Yahyaei R., Özkurt T. E.

Biomedical Signal Processing and Control, vol.76, 2022 (SCI-Expanded) identifier identifier

  • Publication Type: Article / Article
  • Volume: 76
  • Publication Date: 2022
  • Doi Number: 10.1016/j.bspc.2022.103664
  • Journal Name: Biomedical Signal Processing and Control
  • Journal Indexes: Science Citation Index Expanded (SCI-EXPANDED), Scopus, Compendex, EMBASE, INSPEC
  • Keywords: Biometrics, Connectivity, EEG, Neural oscillations, Nonlinearity, Resting-state, FRACTAL DIMENSION, TIME-SERIES, EEG, POWER, IDENTIFICATION
  • Middle East Technical University Affiliated: Yes


© 2022 Elsevier LtdElectroencephalography (EEG) as a biometric modality has gained considerable interest in recent years.

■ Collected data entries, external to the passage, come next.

(* ===== verification/PdService.v ===== *)
(** The placement driver's wire forms ([pd/src/convert.rs]), its requests, and its service
    ([pd/src/raft_server.rs], [pd/src/service.rs]). *)

From stdpp Require Import base list numbers strings gmap.
From Stdlib Require Import Strings.Byte.
From S2P Require Import Prelude Encoding PdRegion PdCluster Prog Grpc Cursor PdTso PdFsm RaftMessage RaftNode.

(** [pd::Region]; a regime is [0] (CP) or [1] (AP) on the wire. *)
Record PbRegion := mkPbRegion {
  pb_id : N;
  pb_start_key : bytes;
  pb_end_key : bytes;
  pb_epoch : N;
  pb_node_id : N;
  pb_address : bytes;
  pb_regime : N;
  pb_voters : list N;
  pb_desired : list N;
}.

Record PbTable := mkPbTable { pt_name : bytes; pt_regime : N; pt_id : N }.
Record PbNodeAddr := mkPbNodeAddr { pa_node_id : N; pa_address : bytes }.

Definition regime_to_proto (r : Regime) : N := match r with Cp => 0 | Ap => 1 end.
Definition regime_from_proto (n : N) : Regime := if n =? 1 then Ap else Cp.

Definition from_proto (r : PbRegion) : Region := mkRegion (pb_id r) (pb_start_key r) (pb_end_key r) (pb_epoch r).

Definition to_proto (r : Region) : PbRegion :=
  mkPbRegion (r_id r) (r_start r) (r_end r) (r_epoch r) 0 [] (regime_to_proto Cp) [] [].

Definition replica_set_to_proto (rs : ReplicaSet) : PbRegion :=
  mkPbRegion (r_id (rp_region rs)) (r_start (rp_region rs)) (r_end (rp_region rs)) (r_epoch (rp_region rs))
    0 [] (regime_to_proto (rp_regime rs)) (rp_voters rs) (rp_desired rs).

Definition replica_set_from_proto (r : PbRegion) : ReplicaSet :=
  mkReplicaSet (from_proto r) (regime_from_proto (pb_regime r)) (pb_voters r) (pb_desired r).

Definition table_to_proto (t : Table) : PbTable := mkPbTable (tb_name t) (regime_to_proto (tb_regime t)) (tb_id t).
Definition table_from_proto (t : PbTable) : Table := mkTable (pt_id t) (pt_name t) (regime_from_proto (pt_regime t)).

Definition node_addr_to_proto (node_id : N) (address : bytes) : PbNodeAddr := mkPbNodeAddr node_id address.

Definition placed_to_proto (p : PlacedRegion) : PbRegion :=
  mkPbRegion (r_id (pl_region p)) (r_start (pl_region p)) (r_end (pl_region p)) (r_epoch (pl_region p))
    (pl_node_id p) (pl_address p) (regime_to_proto (pl_regime p)) (pl_voters p) [].

(** A table that two nodes declared differently, in memory and on the wire. *)
Record TableConflict := mkTableConflict {
  tc_name : bytes; tc_regime : Regime; tc_node_id : N; tc_other_regime : Regime; tc_other_node_id : N;
}.
Record PbTableConflict := mkPbTableConflict {
  pc_name : bytes; pc_regime : N; pc_node_id : N; pc_other_regime : N; pc_other_node_id : N;
}.

Record ListTablesResponse := mkListTablesResponse { lt_tables : list PbTable; lt_conflicts : list PbTableConflict }.

Definition list_tables_response (tables : list Table) (conflicts : list TableConflict) : ListTablesResponse :=
  mkListTablesResponse (table_to_proto <$> tables)
    ((λ c, mkPbTableConflict (tc_name c) (regime_to_proto (tc_regime c)) (tc_node_id c)
             (regime_to_proto (tc_other_regime c)) (tc_other_node_id c)) <$> conflicts).

Lemma regime_roundtrip r : regime_from_proto (regime_to_proto r) = r.
Proof. by destruct r. Qed.

Lemma replica_set_roundtrip rs : replica_set_from_proto (replica_set_to_proto rs) = rs.
Proof. destruct rs as [[] r]. unfold replica_set_from_proto. cbn. by rewrite regime_roundtrip. Qed.

Lemma table_roundtrip t : table_from_proto (table_to_proto t) = t.
Proof. destruct t. unfold table_from_proto. cbn. by rewrite regime_roundtrip. Qed.

(** * Requests and responses *)

Record GetRegionResponse := mkGetRegionResponse {
  gp_region_id : N; gp_start_key : bytes; gp_end_key : bytes; gp_epoch : N; gp_node_id : N; gp_address : bytes;
}.

(** The nodes declare no tables of their own: [tables] is always empty. *)
Record HeartbeatRequest := mkHeartbeatRequest {
  hq_node_id : N; hq_regions : list PbRegion; hq_address : bytes; hq_store_id : bytes;
}.

Record HeartbeatResponse := mkHeartbeatResponse {
  hp_regions : list PbRegion;
  hp_catalog_version : N;
  hp_tables : list PbTable;
  hp_nodes : list PbNodeAddr;
  hp_replicas : N;
}.

Record CreateTableResponse := mkCreateTableResponse { ct_region : option PbRegion; ct_catalog_version : N; ct_table_id : N }.

(** The requests of [PdService], by the type of their response. *)
Inductive PdRpc : Type → Type :=
  | PGetTimestamp (count : N) : PdRpc (N * N)
  | PGetRegion (key : bytes) : PdRpc GetRegionResponse
  | PHeartbeat (r : HeartbeatRequest) : PdRpc HeartbeatResponse
  | PCreateTable (name : bytes) (regime : N) : PdRpc CreateTableResponse
  | PListTables : PdRpc ListTablesResponse
  | PListRegions : PdRpc (list PbRegion).

(** * The service

    The placement driver's service: over the Raft group of a replicated PD
    ([pd/src/raft_server.rs], and the handle of [pd/src/raft_group.rs]) and in one process
    ([pd/src/service.rs]).

    A handler is a program ([Prog]) that looks at the shared state machine, which the actor
    keeps applying entries to meanwhile, and awaits answers of the actor and of data nodes.
    Error messages have no interpolated values, but for the leader's address. *)

(** What the service asks of the group's actor, and of the nodes it tells to reconcile. *)
Inductive PdCall :=
  | PcAllocTs (count : N)
  | PcHeartbeat (node_id : N) (address : bytes) (regions : list ReplicaSet) (now : N) (store_id : bytes)
  | PcDeclareTable (name : bytes) (regime : Regime)
  | PcReconcile (address : bytes).

(** The actor's answers, [None] when it does not lead, and the version a node has applied,
    [None] when it cannot be reached. *)
Definition PdAnswer (c : PdCall) : Type :=
  match c with
  | PcAllocTs _ => option (N * N)
  | PcHeartbeat _ _ _ _ _ => option (list ReplicaSet)
  | PcDeclareTable _ _ => option (N * ReplicaSet * N)
  | PcReconcile _ => option N
  end.

(** [PdGroup]: the state machine, what the actor last published, and the voters' addresses. *)
Record PdGroup := mkPdGroup {
  pg_fsm : PdFsm;
  pg_role : Role;
  pg_leader_id : option N;
  pg_addrs : gmap N string;
  pg_wall : N;
}.

#[export] Instance eta_pdgroup : Eta PdGroup := λ g,
  mkPdGroup (pg_fsm g) (pg_role g) (pg_leader_id g) (pg_addrs g) (pg_wall g).

Definition pg_is_leader (g : PdGroup) : bool := bool_decide (pg_role g = Leader).
Definition leader_addr (g : PdGroup) : option string := id ← pg_leader_id g; pg_addrs g !! id.

Abbreviation PdM := (Fallible PdAnswer TStatus PdGroup).

Definition NOT_LEADER_AT : string := "not pd leader; leader at ".

(** [ReplicatedPdApi::redirect]. *)
Definition redirect_status (leader : option string) : TStatus :=
  match leader with
  | Some addr => mkTStatus false UnavailableCode (NOT_LEADER_AT +:+ addr)
  | None => mkTStatus false UnavailableCode "not pd leader; no leader elected yet"
  end.

Definition pd_redirect {A} : PdM A :=
  leader ← k_look leader_addr;
  k_fail (redirect_status leader).

Definition identity_conflict : TStatus :=
  mkTStatus false AlreadyExistsCode "node id already belongs to another data directory".

Definition if_leading {A} (body : PdM A) : PdM A :=
  leads ← k_look pg_is_leader;
  if leads : bool then body else pd_redirect.

(** [count] is a 32-bit integer on the wire. *)
Definition get_timestamp (count : N) : PdM (N * N) :=
  r ← p_await (PcAllocTs (N.max count 1));
  match r with
  | Some (first, n) => mret (first, as_u32 n)
  | None => pd_redirect
  end.

Definition placed_response (p : PlacedRegion) : GetRegionResponse :=
  mkGetRegionResponse (r_id (pl_region p)) (r_start (pl_region p)) (r_end (pl_region p)) (r_epoch (pl_region p))
    (pl_node_id p) (pl_address p).

Definition no_live_region : TStatus := mkTStatus false NotFoundCode "no live region covers the key".

Definition get_region (key : bytes) : PdM GetRegionResponse :=
  if_leading (
    p ← k_look (λ g, mb_route key (f_members (pg_fsm g)));
    match p with
    | Some p => mret (placed_response p)
    | None => k_fail no_live_region
    end).

(** The parts of the response are read from the state machine one after the other. *)
Definition heartbeat_response (assigned : list ReplicaSet) : PdM HeartbeatResponse :=
  version ← k_look (λ g, f_version (pg_fsm g));
  tables ← k_look (λ g, catalog (pg_fsm g));
  nodes ← k_look (λ g, node_addrs (f_members (pg_fsm g)));
  replicas ← k_look (λ g, f_replicas (pg_fsm g));
  mret (mkHeartbeatResponse (replica_set_to_proto <$> assigned) version (table_to_proto <$> tables)
    ((λ p, node_addr_to_proto p.1 p.2) <$> nodes) (as_u32 (N.of_nat replicas))).

Definition pd_heartbeat (req : HeartbeatRequest) : PdM HeartbeatResponse :=
  let conflict := λ g, store_conflict (hq_node_id req) (hq_store_id req) (pg_fsm g) in
  bound ← k_look conflict;
  match bound with
  | Some _ => k_fail identity_conflict
  | None =>
    let reported := replica_set_from_proto <$> hq_regions req in
    now ← k_look pg_wall;
    r ← p_await (PcHeartbeat (hq_node_id req) (hq_address req) reported now (hq_store_id req));
    match r with
    | None => pd_redirect
    | Some assigned =>
      bound ← k_look conflict;
      match bound with
      | Some _ => k_fail identity_conflict
      | None => heartbeat_response assigned
      end
    end
  end.

Definition pd_list_tables : PdM ListTablesResponse :=
  if_leading (tables ← k_look (λ g, catalog (pg_fsm g)); mret (list_tables_response tables [])).

Definition pd_list_regions : PdM (list PbRegion) :=
  if_leading (regions ← k_look (λ g, mb_list (f_members (pg_fsm g))); mret (placed_to_proto <$> regions)).

(** The calls of [push_reconcile] run concurrently and are awaited in the order of the node
    ids. *)
Fixpoint push_all (version : N) (nodes : list (N * bytes)) : PdM (list N) :=
  match nodes with
  | [] => mret []
  | (id, addr) :: nodes =>
    applied ← p_await (PcReconcile addr);
    confirmed ← push_all version nodes;
    mret (match applied with Some v => if version <=? v then id :: confirmed else confirmed | None => confirmed end)
  end.

Definition push_reconcile (version : N) : PdM (list N) :=
  placed ← k_look (λ g, mb_list (f_members (pg_fsm g)));
  push_all version (fold_left (λ m p, bt_insert (pl_node_id p) (pl_address p) m) placed []).

Definition reserved_name (name : bytes) : bool := is_empty name || bool_decide (name = DEFAULT_TABLE_NAME).

Definition name_reserved : TStatus := mkTStatus false InvalidArgumentCode "create_table: the name is reserved".
Definition table_exists : TStatus := mkTStatus false AlreadyExistsCode "table already exists".
Definition too_few_voters : TStatus := mkTStatus false UnavailableCode "create_table: too few voters hosted the region".

Definition pd_create_table (name : bytes) (regime : N) : PdM CreateTableResponse :=
  if_leading (
    if reserved_name name then k_fail name_reserved else
    let regime := regime_from_proto regime in
    r ← p_await (PcDeclareTable name regime);
    match r with
    | None => pd_redirect
    | Some (table_id, carved, version) =>
      if negb (bool_decide (rp_regime carved = regime)) then k_fail table_exists else
      confirmed ← push_reconcile version;
      let needed := (length (rp_voters carved) / 2 + 1)%nat in
      let ready := length (List.filter (λ v, has v confirmed) (rp_voters carved)) in
      if bool_decide (regime = Cp) && negb (is_empty (rp_voters carved)) && (ready <? needed)%nat
      then k_fail too_few_voters
      else mret (mkCreateTableResponse (Some (replica_set_to_proto carved)) version table_id)
    end).

Definition pd_serve {T} (r : PdRpc T) : PdM T :=
  match r with
  | PGetTimestamp count => get_timestamp count
  | PGetRegion key => get_region key
  | PHeartbeat req => pd_heartbeat req
  | PCreateTable name regime => pd_create_table name regime
  | PListTables => pd_list_tables
  | PListRegions => pd_list_regions
  end.

(** The failure detector of [serve_on]: the leader sweeps. *)
Definition pg_sweep (timeout_ms : N) (g : PdGroup) : list N * PdGroup :=
  if pg_is_leader g then
    let '(down, m) := sweep (pg_wall g) timeout_ms (f_members (pg_fsm g)) in
    (down, g <| pg_fsm := (pg_fsm g) <| f_members := m |> |>)
  else ([], g).

(** * A follower answers nothing itself *)

(** While the node does not lead, its actor refuses and its hint stays. *)
Definition env_follower (leader : option string) (g g' : PdGroup) : Prop :=
  pg_role g' ≠ Leader ∧ leader_addr g' = leader.

Definition answers_follower (leader : option string) (c : PdCall) (g : PdGroup) : PdAnswer c → PdGroup → Prop :=
  match c with
  | PcReconcile _ => λ _ _, False
  | PcAllocTs _ | PcHeartbeat _ _ _ _ _ | PcDeclareTable _ _ => λ a g', a = None ∧ env_follower leader g g'
  end.

Lemma wp_pd_redirect {A} leader g (Q : TStatus + A → PdGroup → Prop) :
  (∀ g', Q (inl (redirect_status leader)) g') → wp (env_follower leader) (answers_follower leader) pd_redirect Q g.
Proof.
  intros HQ. unfold pd_redirect. rewrite wp_bind. apply wp_look. intros g1 [_ <-]. apply HQ.
Qed.

Lemma wp_if_leading {A} leader g (body : PdM A) (Q : TStatus + A → PdGroup → Prop) :
  (∀ g', Q (inl (redirect_status leader)) g') → wp (env_follower leader) (answers_follower leader) (if_leading body) Q g.
Proof.
  intros HQ. unfold if_leading. rewrite wp_bind. apply wp_look. intros g1 [Hr _]. cbn [then_]. unfold pg_is_leader.
  rewrite bool_decide_false by done. by apply wp_pd_redirect.
Qed.

Lemma follower_redirects {T} (r : PdRpc T) leader g :
  match r with PHeartbeat _ => False | _ => True end →
  wp (env_follower leader) (answers_follower leader) (pd_serve r) (λ res _, res = inl (redirect_status leader)) g.
Proof.
  destruct r; cbn [pd_serve]; intros Hr; try (by apply wp_if_leading); [|done].
  unfold get_timestamp. rewrite wp_bind. cbn [wp p_await]. intros g1 a g2 _ [-> _]. cbn [then_]. by apply wp_pd_redirect.
Qed.

(** * The single-process PD *)

(** [PdApi]: the oracle and the members; [io] is whether a write to the oracle's file succeeds. *)
Record PdApi := mkPdApi { ps_tso : Tso; ps_members : Membership }.

Definition solo_get_timestamp (clock : N) (io : bool) (count : N) (s : PdApi) : (TStatus + N * N) * PdApi :=
  let count := N.max count 1 in
  match alloc clock io count (ps_tso s) with
  | (inl first, t) => (inr (first, count), mkPdApi t (ps_members s))
  | (inr _, t) => (inl (mkTStatus false InternalCode "tso alloc failed"), mkPdApi t (ps_members s))
  end.

Definition solo_get_region (key : bytes) (s : PdApi) : TStatus + GetRegionResponse :=
  match mb_route key (ps_members s) with
  | Some p => inr (placed_response p)
  | None => inl no_live_region
  end.

Definition solo_heartbeat (now : N) (req : HeartbeatRequest) (s : PdApi) : HeartbeatResponse * PdApi :=
  let '(assigned, m) := heartbeat (hq_node_id req) (hq_address req) (replica_set_from_proto <$> hq_regions req) now (ps_members s) in
  (mkHeartbeatResponse (replica_set_to_proto <$> assigned) 0 [] [] 0, mkPdApi (ps_tso s) m).

Definition solo_create_table : TStatus := mkTStatus false UnimplementedCode "create_table needs a replicated PD".
Definition solo_list_tables : ListTablesResponse := list_tables_response [] [].
Definition solo_list_regions (s : PdApi) : list PbRegion := placed_to_proto <$> mb_list (ps_members s).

Many state-of-the-art methods have focused on increasing the recognition accuracy. However, the more complex and manipulative the methods become, the less practical and generalized they are in real-life applications. In this study, we prioritized computational efficiency and evaluated the model performance. In this direction, we propose the mean curve length (MCL), a simple measure quantifying signal complexity, which is analytically and empirically related to the Katz fractal dimension. By merely being the average of the absolute value of the first-order difference of a signal, MCL is arguably the most computationally efficient feature that can be extracted from an EEG signal. In this paper, we utilized it for person identification and authentication on a large standard dataset comprising 109 subjects under the eyes-open (EO) and eyes-closed (EC) resting state conditions. We employed a Mahalanobis distance-based classifier both for identification and authentication tasks. Our results indicate that in addition to its simplicity and low computational cost, MCL provides a remarkably high individual distinction as well. Specifically, recognition accuracies were 99.4% (EO) and 98.8% (EC) for identification, and for authentication, equal error percentages of 6.33% (EO) and 10.50% (EC) were obtained. Our study offers a fast and accurate neural biometric recognition scheme promising especially for practical real-world and real-time applications. It further proves the effectiveness of nonlinear signal measures in individual discrimination, and promotes shifting the focus beyond the conventional brain oscillatory and connectivity measures commonly fostered in EEG-based biometrics literature.